Я сама бы ушла, как говорится, с визгом радости, если бы было куда. Я даже наводила мосты в маленькую замшелую редакцию перспективного планирования и рецензирования, где люди смотрели телевизионные передачи сидя дома и писали на них так называемые внутренние отзывы.
Вот это была работка! Сидеть дома!
Я уже к тому времени имела некоторый опыт писания рецензий, даже кое-что было напечатано, и своей потенциальной начальнице, женщине осторожной, полной и надменной, я доказывала с помощью вырезок, что в моем лице она приобретет профессионального рецензента.
Устраивала меня на работу подруга Лия Осипова, которая уже давно там обреталась.
Эта операция шла ни тряско ни валко, потому что начальница во мне совершенно справедливо сомневалась (ее прозвище было почему-то Шахиня, хотя она абсолютно ничем не напоминала красавицу шахиню Сорейю, первую бездетную жену иранского шаха Реза Пехлеви, которую Реза как раз в это время выгнал в шею).
Шахиня, как многие руководящие дамы, в поясе была шире чем в других местах туловища, зато ноги имела тонкие и временами вздыхала, поднимая платье выше колен: «Вот что осталось от красоты».
Она смотрела на меня с легкой ненавистью, как умеют смотреть капризные кассиры в железнодорожных кассах на клиентов, отставших от поезда.
Ей был нужен человек, но она хотела на эту ставку мужчину, с мужчинами работать надежней: не забеременеет, с больным ребенком не засядет на месяц (у меня как раз такой ребенок имелся). И вообще.
Шахиня никак не решалась заполнить ставку мной.
В краткие минуты наших свиданий Шахиня сидела, глядя сквозь меня, и ей, видимо, мерещился холостой мужчина писательской внешности (именно он и ушел от нее на вольные хлеба, освободивши ставку, и он-то был похож на тогдашнего шаха Реза Пехлеви, такое совпадение!).
Я ему в подметки не годилась ни внешностью, ни полом.
И ничто на свете не могло подвигнуть Шахиню изменить своим идеалам в вопросе найма рабочей силы.
Кроме того, я ей просто не нравилась чисто по-женски.
Когда она видела нас с Лией у себя в помещении, где она царила в углу за косо поставленным столом, у нее менялось лицо, и не в лучшую сторону.
Однако вскоре после того, как Моська вел со мной провидческие разговоры в своем кабинете относительно отсутствия будущего стыда, ситуация в моей жизни стала совсем другой.
Как полагается, у меня заболел ребенок, и не чем-нибудь, а ветряной оспой.

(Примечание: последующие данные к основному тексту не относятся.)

Definition inode_elems (prefix inode : list Z) : list elem :=
  [e_str "path" prefix; e_bool "is_dir" (is_dir inode);
   e_int64 "size" (ext4_file_size inode); e_int64 "mode" (inodef "i_mode" inode);
   e_int64 "link_count" (inodef "i_links_count" inode);
   e_int64 "uid" (inodef "i_uid" inode); e_int64 "gid" (inodef "i_gid" inode);
   e_int64 "atime" (inodef "i_atime" inode); e_int64 "mtime" (inodef "i_mtime" inode);
   e_int64 "ctime" (inodef "i_ctime" inode)].

(** The extents of the file are in the inode, below block [2^32]. *)
Record leaf_inode (inode : list Z) : Prop := {
  li_length : zlen inode = INODE_SIZE;
  li_flag : Z.land (inodef "i_flags" inode) 0x80000 ≠ 0;
  li_root : node_ok (fbytes ext4_inode "i_block" inode);
  li_depth : node_depth (fbytes ext4_inode "i_block" inode) = 0;
  li_extents : Forall (λ e, eef "ee_block" e + eef "ee_len" e < 2 ^ 32 ∧ eef "ee_start_hi" e = 0)
                 (entries_of (fbytes ext4_inode "i_block" inode));
}.

(** ** Lemmas *)

Section walk.
Context `{MallocTotal}.
Context (k : nat) (D : list Z) (po bs : Z) (sb : list Z) (Hd : ext4_device D po bs sb).
Context (inode : list Z) (Hi : leaf_inode inode).
Let root := fbytes ext4_inode "i_block" inode.

Lemma put_sector_ok s c v e :
  enc_rep (sk_sectors s) c → kv_encodes v e → zlen c + zlen (enc_elem e) ≤ max_doc →
  ∃ b, put_sector v s = Some ({| sk_disk := sk_disk s; sk_bits := sk_bits s; sk_sectors := b;
         sk_data := sk_data s; sk_extents := sk_extents s |}) ∧ enc_rep b (c ++ enc_elem e).
Proof.
  intros Hr He Hl. destruct (serialize_element_appends v e He _ c Hr Hl) as (b & E & Hb).
  exists b. split; [|done]. unfold put_sector, bson_serialize. by rewrite E.
Qed.

Lemma root_entries : (Z.to_nat (node_entries root) ≤ 4)%nat.
Proof.
  pose proof (no_room _ (li_root _ Hi)) as Hr. pose proof (length_i_block inode (li_length _ Hi)) as Hl.
  fold root in Hr, Hl. lia.
Qed.
(** The records, 4096 bytes apart; [seq] is the last update sequence. The inner
    result is nothing when the caller returns [EXIT_FAILURE]. *)
Fixpoint index_records (fuel : nat) (stream : list Z) (stream_len : Z)
    (sectors datas : bson_info) (seq : option ntfs_update_sequence) (w : ntfs_walk) :
    run (ntfs_walk * option (bson_info * bson_info * option ntfs_update_sequence)) :=
  match fuel with
  | O => Undefined
  | S fuel =>
      if negb (0 <? stream_len) then Done (w, Some (sectors, datas, seq)) else
      irh ← lift (mem_read stream 0 IRH_SIZE);
      let irhf f := fget ntfs_index_record_header f irh in
      let next stream := index_records fuel (drop 4096 stream) (u64 (stream_len - 4096)) in
      if negb (streq (fbytes ntfs_index_record_header "magic" irh) (str_bytes "INDX"))
      then next stream sectors datas seq w else
      '(_, s) ← lift (ntfs_read_update_sequence stream IRH_SIZE (irhf "size_usn")
                        (irhf "usn_num"));
      '(stream, rc) ← lift (ntfs_fixup_data stream
                              (u32 (irhf "allocated_size_of_index_entries" + 0x18)) s);
      if negb (rc =? 0) then next stream sectors datas (Some s) w else
      let count := nw_sector w in
      '(sectors, _) ← lift (bson_serialize sectors
        (fill_count BSON_INT32 count (le_enc 4 count) kv_indet));
      let w := {| nw_disk := nw_disk w; nw_out := nw_out w; nw_sector := u32 (count + 1) |} in
      '(w, r) ← index_entries k count stream (u32 (irhf "offset_to_index_entries" + 0x18)) 0
                  datas w;
      match r with
      | None => Done (w, None)
      | Some datas => next stream sectors datas (Some s) w
      end
  end.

По уходу за ребенком каждой работающей женщине тогда полагалось ровно пять дней, остальные не оплачивались, а у моего пятилетнего Кирюши была долгоиграющая ветрянка с карантином на тридцать дней без права посещать детский сад, то есть пять дней оплачивались по бюллетеню, а остальные двадцать пять дней было бы нечего есть, и я бы никак не справилась с ситуацией, но не было бы счастья, да несчастье помогло – я заболела и сама какой-то жуткой ангиной с нарывами, и у меня в результате на руках оказалось аж два бюллетеня, на пять и на десять дней!
То есть я вернулась на работу с ощущением большой жизненной удачи.
Бывает так (и я это видела всю свою жизнь), что над человеком разражается трагедия, но малая малость ему вдруг удается – глядишь, он успокаивается.
Старый друг Коля должен был хоронить свою маму, но ваганьковские гробокопатели не дали ему разрешения положить ее в семейную могилку, сказали, что места нет, надо сжечь и хоронить урну, иначе нельзя.
Колина мама была глубоко верующей, так же как и Коля, однако против ваганьковской конторы их вера была бессильна. Но Колин учитель Володя Глоцер сказал ему: «Не сдавайся, они не имеют права», и Коля продолжал ходить и просить – и вдруг ему разрешили! Какие же светлые это были похороны… И Колина мама в ночь после своих похорон явилась во сне подруге-монахине и благодарила.
Вот и я, радостная, шла на работу месяц спустя с бюллетенями наперевес в полном сознании, что победа будет за нами.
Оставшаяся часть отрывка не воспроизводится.